Numerous academics signed onto a letter to JAHA expressing concern over Glantz’s findings, including researchers from NYU, Yale School of Public Health, King’s College London, Stanford University and several other respected institutions. In this letter, the academics expressed that “We are concerned that the primary finding of the study is based on a critical error,” further reinforcing the contention that “Many of the myocardial infarctions (MI) used in the calculation of the association between e-cigarette use and MI risk occurred before subjects first used e-cigarettes.”
Good science would study cause and effect – that is, posing the question, “Does vaping cause heart attacks,” and then conduct a study of people who vape and later have heart attacks. To include data from people who have had heart attacks and started vaping years later to draw what is obviously a predetermined conclusion mandated by activists is not just bad science, it is pure propaganda.

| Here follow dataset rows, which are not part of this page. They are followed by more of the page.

Lemma located_ElIn (input : str) (x e : HtmlElement) :
  ElIn x e -> locEl input e -> atAngle input (locOf x).
Proof.
  induction 1 as [|tag ps cs loc e Hin _ IH|tag ps cs loc code l e Hin Hin' _ IH
                  |tag ps cs loc n code l e Hin Hin' _ IH
                  |tag ps cs loc code l e Hin Hin' _ IH]; intro Hl.
  - now inversion Hl.
  - inversion Hl as [? ? ? ? _ _ Hcs]; subst. rewrite Forall_forall in Hcs.
    specialize (Hcs _ Hin). inversion Hcs; subst. now apply IH.
  - inversion Hl as [? ? ? ? _ _ Hcs]; subst. rewrite Forall_forall in Hcs.
    specialize (Hcs _ Hin). inversion Hcs as [| | |? ? Hcode]; subst.
    rewrite Forall_forall in Hcode. specialize (Hcode _ Hin').
    inversion Hcode; subst. now apply IH.
  - inversion Hl as [? ? ? ? _ Hps _]; subst. rewrite Forall_forall in Hps.
    specialize (Hps _ Hin). inversion Hps as [|? ? ? Hcode|]; subst.
    rewrite Forall_forall in Hcode. specialize (Hcode _ Hin').
    inversion Hcode; subst. now apply IH.
  - inversion Hl as [? ? ? ? _ Hps _]; subst. rewrite Forall_forall in Hps.
    specialize (Hps _ Hin). inversion Hps as [| |? ? Hcode]; subst.
    rewrite Forall_forall in Hcode. specialize (Hcode _ Hin').
    inversion Hcode; subst. now apply IH.
Qed.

Dr. Glantz’s false claim is only one of several myths perpetrated by anti-vaping activists, including the false correlation between using commercial vaping e-liquids and “e-cigarette or vaping product use-associated lung injury,” or EVALI. Vaping e-liquids are readily available from reputable online retailers like Vapor Authority, which is known for its curated collection of e-liquids and vapor equipment. Current research, as reinforced by a notice from the CDC, notes that EVALI is linked to vitamin E acetate, which is often used as a carrier oil in THC-based e-cigarettes. Vitamin E acetate is not used in commercial, over-the-counter e-cigarettes and e-juices. Furthermore, no legitimate scientific studies exist that ties vaping to heart attacks, and nobody other than anti-vaping activists have made that claim.
Dr. Glantz and his kind are of the group who believe that if you say something loudly enough and couch it in pseudo-scientific language, then people will believe it to be true. The real scientists who have disputed his study are finally getting their voices heard, and the real debate on vaping policy can now begin based on fact rather than myth.